▶ [WHAT THE TASK ASKS]:
What must be returned is the number of lines in the records holding the word "Import", with no other text.

◇ ◇ ◇ ◇ ◇

(* ===== verification/Rsp.v ===== *)
(** * The replica scheduling plugin ([plugins/rsp/rsp.go])

    [ClusterCapacityWeight] turns the preferences of a scheduling unit, or the
    resources of the clusters, into the input of the planner, and the plan into
    the replicas of each cluster.  Dynamic weights are computed in float64; the
    sums follow the iteration order of the maps. *)

From Stdlib Require Import ZArith Lia String.
From S2P Require Import Prelude K8s Types Resources FilterPlugins Float64 Planner.

Definition supplyLimitProportion : float64 := fdiv (f64 14) (f64 10).
Definition sumWeight : float64 := f64 1000.
(** [int64(sumWeight)], a constant conversion. *)
Definition int64_sumWeight : Z := 1000.

Definition availableResource : string := "available".
Definition allocatableResource : string := "allocatable".

Section Rsp.
Context `{K : Kubernetes} `{R : GoRuntime} `{F : FloatRuntime}.

(** The errors of the weight computation; the first one prints a map of
    resource lists. *)
Inductive WeightError :=
  | AllocatablesIncomplete (allocatables : gmap string ResourceList)
  | NoResource (resourceName : string).

(** ** Resources of the clusters *)

(** The loop over one resource list, starting from cpu, memory and gpu at 0. *)
Definition sumByResource (available : ResourceList) (e : string * Quantity) : ResourceList :=
  let '(resourceName, q) := e in
  match available !! resourceName with
  | Some val => <[resourceName := Quantity_Add val q]> available
  | None => <[resourceName := q]> available
  end.

Definition clusterResourceList (rl : ResourceList) : ResourceList :=
  let available : ResourceList :=
    <[ResourceGPU := zero_quantity]>
    (<[ResourceMemory := zero_quantity]> (<[ResourceCPU := zero_quantity]> ∅)) in
  foldl sumByResource available (range_map rl).

Definition QueryAvailable (clusters : list FederatedCluster) : gmap string ResourceList :=
  foldl (fun ret cluster =>
    <[c_Name cluster := clusterResourceList (Available (st_Resources (Status cluster)))]> ret) ∅ clusters.

Definition QueryAllocatable (clusters : list FederatedCluster) : gmap string ResourceList :=
  foldl (fun ret cluster =>
    <[c_Name cluster := clusterResourceList (Allocatable (st_Resources (Status cluster)))]> ret) ∅ clusters.

Definition QueryClusterResource (clusters : list FederatedCluster) (resource : string)
    : gmap string ResourceList :=
  if String.eqb resource availableResource then QueryAvailable clusters
  else if String.eqb resource allocatableResource then QueryAllocatable clusters
  else ∅.

(** The zero [Quantity] has value 0. *)
Definition resourceValue (rl : ResourceList) (resourceName : string) : Z :=
  match rl !! resourceName with Some q => Value q | None => 0 end.

(** ** Weights *)

Fixpoint weightLimits (allocatables : list (string * ResourceList)) (resourceName : string)
    (sum ratio : float64) (weightLimit : gmap string Z) : gmap string Z + WeightError :=
  match allocatables with
  | [] => inl weightLimit
  | (member, resources) :: allocatables' =>
      match resources !! resourceName with
      | None => inr (NoResource resourceName)
      | Some q =>
          let w := int64_of_float
            (fround (fmul (fmul (fdiv (f64 (Value q)) sum) sumWeight) ratio)) in
          weightLimits allocatables' resourceName sum ratio (<[member := w]> weightLimit)
      end
  end.

(** The same weight for every member: [int64(math.Round(sumWeight / n))]. *)
Definition equalWeights (members : gmap string ResourceList) : gmap string Z :=
  (fun _ => int64_of_float (fround (fdiv sumWeight (f64 (Z.of_nat (size members)))))) <$> members.

Definition CalcWeightLimit (clusters : list FederatedCluster) (resourceName : string)
    (supplyLimitRatio : float64) : gmap string Z + WeightError :=
  let allocatables := QueryClusterResource clusters allocatableResource in
  if negb (Nat.eqb (size allocatables) (length clusters)) then
    inr (AllocatablesIncomplete allocatables)
  else
    let sum := foldl (fun sum '(_, resources) =>
        fadd sum (f64 (resourceValue resources resourceName))) (f64 0) (range_map allocatables) in
    if feqb sum (f64 0) then inl (equalWeights allocatables)
    else weightLimits (range_map allocatables) resourceName sum supplyLimitRatio ∅.

(** The weights before normalisation, with their sum. *)
Fixpoint tmpWeights (avails : list (string * ResourceList)) (resourceName : string)
    (sumAvailable : float64) (weightLimit : gmap string Z)
    (tmp : gmap string Z) (sumTmpWeight : Z) : (gmap string Z * Z) + WeightError :=
  match avails with
  | [] => inl (tmp, sumTmpWeight)
  | (member, resources) :: avails' =>
      match resources !! resourceName with
      | None => inr (NoResource resourceName)
      | Some q =>
          let resourceValue := f64 (Value q) in
          let resourceValue := if fltb resourceValue (f64 0) then f64 0 else resourceValue in
          let weight := int64_of_float (fround (fmul (fdiv resourceValue sumAvailable) sumWeight)) in
          let weight := if mget weightLimit member <? weight then mget weightLimit member else weight in
          tmpWeights avails' resourceName sumAvailable weightLimit
            (<[member := weight]> tmp) (sumTmpWeight +! weight)
      end
  end.

(** The state of the last loop of [AvailableToPercentage]. *)
Record percentState := {
  clusterWeights : gmap string Z;
  otherSumWeight : Z;
  maxWeight : Z;
  maxCluster : string
}.

Definition percentStep (sumTmpWeight : Z) (s : percentState) (e : string * Z) : percentState :=
  let '(member, tmpMemberWeight) := e in
  let weight := int64_of_float
    (fround (fmul (fdiv (f64 tmpMemberWeight) (f64 sumTmpWeight)) sumWeight)) in
  {| clusterWeights := <[member := weight]> (clusterWeights s);
     otherSumWeight := otherSumWeight s +! weight;
     maxWeight := if maxWeight s <? weight then weight else maxWeight s;
     maxCluster := if maxWeight s <? weight then member else maxCluster s |}.

Definition sumAvailables (avails : gmap string ResourceList) (resourceName : string) : float64 :=
  foldl (fun sum '(_, resources) =>
    if 0 <? resourceValue resources resourceName
    then fadd sum (f64 (resourceValue resources resourceName)) else sum)
    (f64 0) (range_map avails).

Definition AvailableToPercentage (clusterAvailables : gmap string ResourceList)
    (resourceName : string) (weightLimit : gmap string Z) : gmap string Z + WeightError :=
  let sumAvailable := sumAvailables clusterAvailables resourceName in
  if feqb sumAvailable (f64 0) then inl (equalWeights clusterAvailables)
  else
    match tmpWeights (range_map clusterAvailables) resourceName sumAvailable weightLimit ∅ 0 with
    | inr err => inr err
    | inl (tmpMemberWeights, sumTmpWeight) =>
        let s := foldl (percentStep sumTmpWeight)
          {| clusterWeights := ∅; otherSumWeight := 0; maxWeight := 0; maxCluster := "" |}
          (range_map tmpMemberWeights) in
        inl (<[maxCluster s := mget (clusterWeights s) (maxCluster s) +!
                 (int64_sumWeight -! otherSumWeight s)]> (clusterWeights s))
    end.

(** ** The inputs of the planner *)

Definition totalReplicasOf (su : SchedulingUnit) : Z := default 0 (DesiredReplicas su).

(** A cluster scheduled without a number of replicas counts for all of them. *)
Definition currentReplicasOf (su : SchedulingUnit) : gmap string Z :=
  (fun replicas => default (totalReplicasOf su) replicas) <$> CurrentClusters su.

Definition isNoSchedule (t : Taint) : bool := String.eqb (t_Effect t) TaintEffectNoSchedule.

(** The preferences of one cluster. *)
Definition clusterPreference (su : SchedulingUnit) (schedulingWeights : gmap string Z)
    (cluster : FederatedCluster) : ClusterPreferences :=
  let name := c_Name cluster in
  let maxReplicas := su_MaxReplicas su !! name in
  let current := mget (currentReplicasOf su) name in
  {| Weight := mget schedulingWeights name;
     MinReplicas := mget (su_MinReplicas su) name;
     MaxReplicas :=
       match FindMatchingUntoleratedTaint (Taints cluster) (Tolerations su) (Some isNoSchedule) with
       | None => maxReplicas
       | Some _ =>
           match maxReplicas with
           | None => Some current
           | Some m => if current <? m then Some current else Some m
           end
       end |}.

Definition clusterPreferencesOf (su : SchedulingUnit) (schedulingWeights : gmap string Z)
    (clusters : list FederatedCluster) : gmap string ClusterPreferences :=
  foldl (fun acc cluster => <[c_Name cluster := clusterPreference su schedulingWeights cluster]> acc)
    ∅ clusters.

(** Negative estimates are dropped. *)
Definition estimatedCapacityOf (su : SchedulingUnit) : gmap string Z :=
  match AutoMigration su ≫= am_Info with
  | Some info => filter (fun '(_, ec) => 0 <= ec) (EstimatedCapacity info)
  | None => ∅
  end.

Definition keepUnschedulableReplicasOf (su : SchedulingUnit) : bool :=
  match AutoMigration su with Some am => KeepUnschedulableReplicas am | None => false end.

Definition limitedCapacityOf (su : SchedulingUnit) : gmap string Z :=
  match cm_Info (CustomMigration su) with
  | Some info => default ∅ (LimitedCapacity info)
  | None => ∅
  end.

(** The resource whose availability weighs the clusters. *)
Definition weightResource (su : SchedulingUnit) : string :=
  if HasScalarResource (ResourceRequest su) ResourceGPU then ResourceGPU
  else if EnableKatalystSupport su && HasScalarResource (ResourceRequest su) ReclaimedResourceMilliCPU
       then ReclaimedResourceMilliCPU
  else ResourceCPU.

Definition WeightError_string (fmt : gmap string ResourceList -> string) (e : WeightError) : string :=
  match e with
  | AllocatablesIncomplete m => "allocatables are incomplete: " ++ fmt m
  | NoResource name => "no " ++ name ++ " resource"
  end.

(** The weights of the clusters, static or dynamic; [fmt] is the [%v] of a map. *)
Definition schedulingWeightsOf (fmt : gmap string ResourceList -> string)
    (su : SchedulingUnit) (clusters : list FederatedCluster) : gmap string Z + Result :=
  if bool_decide (Weights su = ∅) then
    let resourceName := weightResource su in
    let clusterAvailables := QueryClusterResource clusters availableResource in
    if negb (Nat.eqb (length clusters) (size clusterAvailables)) then inr (NewResult Error [])
    else
      match CalcWeightLimit clusters resourceName supplyLimitProportion with
      | inr err => inr (NewResult Error [("CalcWeightLimit failed: " ++ WeightError_string fmt err)%string])
      | inl weightLimit =>
          match AvailableToPercentage clusterAvailables resourceName weightLimit with
          | inr err =>
              inr (NewResult Error [("AvailableToPercentage failed: " ++ WeightError_string fmt err)%string])
          | inl w => inl w
          end
      end
  else inl (Weights su).

(** The replicas of the clusters in the order of [clusters]. *)
Definition clusterReplicasList (clusters : list FederatedCluster) (result : gmap string Z)
    : list ClusterReplicas :=
  foldl (fun acc cluster =>
    match result !! c_Name cluster with
    | None => acc
    | Some replicas =>
        if replicas =? 0 then acc
        else acc ++ [ {| cr_Cluster := cluster; Replicas := replicas |} ]
    end) [] clusters.

(** [None] is a planner loop out of fuel, see [ReplicaScheduling_total]. *)
Definition ReplicaScheduling (fmt : gmap string ResourceList -> string)
    (su : SchedulingUnit) (clusters : list FederatedCluster)
    : option (list ClusterReplicas * Result) :=
  match schedulingWeightsOf fmt su clusters with
  | inr r => Some ([], r)
  | inl schedulingWeights =>
      '(scheduleResult, overflow) ←
        Plan {| Clusters := clusterPreferencesOf su schedulingWeights clusters |}
          (totalReplicasOf su) (ExtractClusterNames clusters) (currentReplicasOf su)
          (estimatedCapacityOf su) (limitedCapacityOf su) (Types.Key su)
          (AvoidDisruption su) (keepUnschedulableReplicasOf su);
      let result := range_update add64 scheduleResult overflow in
      Some (clusterReplicasList clusters result, NewResult Success [])
  end.
End Rsp.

◇ ◇ ◇ ◇ ◇

▶ [EXERCISE SOLUTION]:
2